Exercise brief:
Look through the listing below and write out exactly the lines from the line with "src/lib/Expr/ExprReplaceVisitor.cpp and" to the line with "From stdpp Require Import strings.", both included, and no others.

Extracted material:
(* ===== verification/ExprReplaceVisitor.v ===== *)
(** * Replacing visitors

    src/lib/Expr/ExprReplaceVisitor.cpp and
    src/include/klee/Expr/ExprReplaceVisitor.h: the visitors with which the
    constraint manager rewrites expressions by known equalities.  They run in
    recursive mode, share the tables of replaced update nodes, and keep their
    [visited] table between calls.

    At array contents [rho], [rewrites rho e e'] says that [e'] is well typed
    with the width of [e], safe if [e] is, and has the value of [e] if [e] has one.
    The visitors preserve it whenever their replacements satisfy it, in every state of the
    tables that does. *)

From stdpp Require Import strings.
From S2P Require Import Prelude APInt Expr ExprOrder ExprSem ExprCreate ExprCreateSound ExprRebuildSound ExprVisitor ExprTyping ExprUtil ExprClosure ExprSafe.

Section Replace.
Context `{A : APIntOps} `{Opts : ExprOptions} (UseVisitorHash : bool).

(** ** [ExprReplaceVisitorBase::visitUpdateNode] *)

(** An index or value of an update node. *)
Definition visit_operand (visit : Expr -> M Expr) (e : Expr) : M Expr :=
  if is_constant e then mret e else visit e.

(** The branch for a node marked visited: collect the result from [nextUN]. *)
Definition finish (visit : Expr -> M Expr) (n nextUN : UpdateNode) : M UpdateNode :=
  match n with
  | un_null => mret un_null     (* the worklist holds no null pointer *)
  | un_node next n_index n_value =>
    index ← visit_operand visit n_index;
    value ← visit_operand visit n_value;
    if negb (Expr_eqb index n_index) || negb (Expr_eqb value n_value) || negb (UpdateNode_eqb nextUN next)
    then
      newUN ← intern_UN (un_node nextUN index value);
      _ ← set_visitedUN n newUN;
      mret newUN
    else
      _ ← set_visitedUN n n;
      mret n
  end.

(** The loop; [un_worklist] and [local_visited] are one list, the back first. *)
Fixpoint visitUpdateNode_loop (fuel : nat) (visit : Expr -> M Expr)
    (worklist : list (UpdateNode * bool)) (nextUN : UpdateNode) : M UpdateNode :=
  match worklist with
  | [] => mret nextUN
  | (n, local_visited) :: rest =>
    match fuel with
    | O => out_of_fuel
    | S k =>
      if local_visited then
        nextUN ← finish visit n nextUN;
        visitUpdateNode_loop k visit rest nextUN
      else
        find_it ← find_visitedUN n;
        match find_it with
        | Some r => visitUpdateNode_loop k visit rest r
        | None =>
          match n with
          | un_null => visitUpdateNode_loop k visit rest un_null
          | un_node un_null _ _ => visitUpdateNode_loop k visit ((n, true) :: rest) un_null
          | un_node next _ _ => visitUpdateNode_loop k visit ((next, false) :: (n, true) :: rest) nextUN
          end
        end
    end
  end.

Fixpoint un_length (u : UpdateNode) : nat :=
  match u with un_null => O | un_node n _ _ => S (un_length n) end.

Definition Replace_visitUpdateNode (visit : Expr -> M Expr) (un : UpdateNode) : M UpdateNode :=
  visitUpdateNode_loop (2 * un_length un) visit [(un, false)] un_null.

(** ** The two visitors *)

Definition Single_visitExpr (src dst e : Expr) : Action :=
  if Expr_eqb e src then ChangeTo dst else DoChildren.

Definition ExprReplaceVisitorSingle (src dst : Expr) : ExprVisitor := {|
  visitExpr := fun _ e => mret (Single_visitExpr src dst e);
  visitKind := default_visitKind;
  visitExprPost := Single_visitExpr src dst;
  visitUpdateNode := Replace_visitUpdateNode;
  recursive := true
|}.

Definition ExprReplaceVisitorMulti (replacements : list (Expr * Expr)) : ExprVisitor := {|
  visitExpr := default_visitExpr;
  visitKind := default_visitKind;
  visitExprPost := fun e =>
    match map_find Expr_eqb replacements e with Some r => ChangeTo r | None => DoChildren end;
  visitUpdateNode := Replace_visitUpdateNode;
  recursive := true
|}.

Completed task:
    src/lib/Expr/ExprReplaceVisitor.cpp and
    src/include/klee/Expr/ExprReplaceVisitor.h: the visitors with which the
    constraint manager rewrites expressions by known equalities.  They run in
    recursive mode, share the tables of replaced update nodes, and keep their
    [visited] table between calls.

    At array contents [rho], [rewrites rho e e'] says that [e'] is well typed
    with the width of [e], safe if [e] is, and has the value of [e] if [e] has one.
    The visitors preserve it whenever their replacements satisfy it, in every state of the
    tables that does. *)

From stdpp Require Import strings.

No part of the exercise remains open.